◆ REQUIREMENT ◆
Look through the listing below, and wherever a line has the string "written", pull it out.

### MATERIAL FOR THIS EXERCISE

(** C29: str_cli of strclinonb.c, for every sequence of rounds and whatever was in
    the buffers at first.  The pointers stay inside the buffers and in order and no
    access leaves them; what was read from standard input is what was written to
    the socket followed by the bytes between the pointers, and the same for the
    socket and standard output; the socket is shut down for writing exactly once,
    when standard input has ended and everything read from it has been written;
    select() is always asked about some descriptor.  The function returns only
    after the end of standard input; then the output is the beginning of what came
    from the socket, without the bytes still between the pointers. *)
Theorem nonblock_copy junk s a :
  length junk = MAXLINE -> (0 < MAXLINE)%nat -> reachable (fun s0 => s0 = init junk) step s ->
  ok s /\ (ask_in s || ask_sock s || ask_wsock s || ask_out s) = true /\
  match round s a with
  | Undefined => False
  | Done s' => stdineof s' = true /\ from_in s' = sent s' ++ slice (to s') (too s') (toi s') /\
      from_sock s' = shown s' ++ slice (fr s') (fro s') (fri s')
  | Next s' | Quit s' => from_in s' = sent s' ++ slice (to s') (too s') (toi s') /\
      from_sock s' = shown s' ++ slice (fr s') (fro s') (fri s')
  end.
Proof.
  intros Hj Hn Hr. assert (H : ok s).
  { revert Hr. apply reachable_inv.
    - intros s0 ->. split; simpl; try done; try lia.
    - intros s1 s2 H (a' & E). pose proof (fine_round s1 a' H) as Hf. by rewrite E in Hf. }
  split; [done|]. split.
  - unfold ask_sock, ask_out. destruct H.
    destruct (Nat.ltb_spec (fri s) MAXLINE); [by rewrite orb_true_r|].
    destruct (Nat.eqb_spec (fro s) (fri s)); [specialize (ok_low_fr0 e); lia|by rewrite orb_true_r].
  - pose proof (fine_round s a H) as Hf. destruct (round s a) as [s'|s'|s'|]; [..|done];
      [|destruct Hf as [Hf ?]; split; [done|]|]; by destruct Hf.
Qed.
End WithSize.

(** Output that never appears: standard output is not ready when the socket ends,
    and the bytes waiting in the buffer are dropped by the return. *)
Definition ans (ri rs rw ro : bool) (di ds : list Z) (wo : io_write) : answers :=
  Answers ri rs rw ro (Data di) (Data ds) (Took 10) wo.
Definition lossy : list answers :=
  [ans true false false false [] [] (Took 0);            (* end of standard input: shutdown *)
   ans false true false true [] [104; 105] (WriteErr EAGAIN);
   ans false true false false [] [] (Took 0)].

Fixpoint run (s : st) (l : list answers) : result st :=
  match l with
  | [] => Next s
  | a :: l' => match round 8 s a with Next s' => run s' l' | r => r end
  end.

Lemma nonblock_copy_witness :
  ok 8 (init (replicate 8 0)) /\
  exists s', run (init (replicate 8 0)) lossy = Done s' /\ from_sock s' = [104; 105] /\ shown s' = [].
Proof.
  split.
  - apply (nonblock_copy 8 (replicate 8 0) (init (replicate 8 0)) (ans true true true true [] [] (Took 0)));
      [done|lia|by apply reach_init].
  - eexists. split; [vm_compute; reflexivity|done].
Defined.
End NonBlock.

(** ** The select() clients *)

Module SelectCli.
Section WithSize.
Context (MAXLEN : nat).

Record st := St {
  endOfTerminal : bool; from_in : list Z; sent : list Z; from_sock : list Z; shown : list Z; fins : nat }.
Definition init : st := St false [] [] [] [] 0.

Definition got_sock (s : st) (l w : list Z) : st :=
  St (endOfTerminal s) (from_in s) (sent s) (from_sock s ++ l) (shown s ++ w) (fins s).
Definition got_in (s : st) (l w : list Z) : st :=
  St (endOfTerminal s) (from_in s ++ l) (sent s ++ w) (from_sock s) (shown s) (fins s).
Definition end_in (s : st) : st :=
  St true (from_in s) (sent s) (from_sock s) (shown s) (S (fins s)).

(** A single write() of [l], as the author's client makes it: [None] when the
    result is not positive, else the bytes accepted. *)
Definition write_once (w : io_write) (l : list Z) : option (list Z) :=
  match w with
  | WriteErr _ => None
  | Took n => match take n l with [] => None | l' => Some l' end
  end.

(** The author's loop, lines 71 to 128; [sel] is the error of select() if it fails:
    then the set still holds what was asked for. *)
Definition round (s : st) (sel : option errno) (a : answers) : result st :=
  let failed := match sel with Some _ => true | None => false end in
  if bool_decide (sel = Some EINTR) then Next s else
  let rin := negb (endOfTerminal s) && (failed || ready_in a) in
  let rsock := failed || ready_sock a in
  let m : result st + st :=
    if rsock then
      match read_sock a with
      | ReadErr _ => inl (Quit s)
      | Data l =>
          match take MAXLEN l with
          | [] => inl (if endOfTerminal s then Done s else Quit s)   (* write() of 0 bytes *)
          | l' =>
              match write_once (write_out a) l' with
              | None => inl (Quit s)
              | Some w => inr (got_sock s l' w)
              end
          end
      end
    else inr s in
  match m with
  | inl r => r
  | inr s =>
      if rin then
        match read_in a with
        | ReadErr _ => Quit s
        | Data l =>
            match take MAXLEN l with
            | [] => Next (end_in s)
            | l' =>
                match write_once (write_sock a) l' with
                | None => Quit s
                | Some w => Next (got_in s l' w)
                end
            end
        end
      else Next s
  end.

######

◆ THE ANSWER ◆
    access leaves them; what was read from standard input is what was written to
    when standard input has ended and everything read from it has been written;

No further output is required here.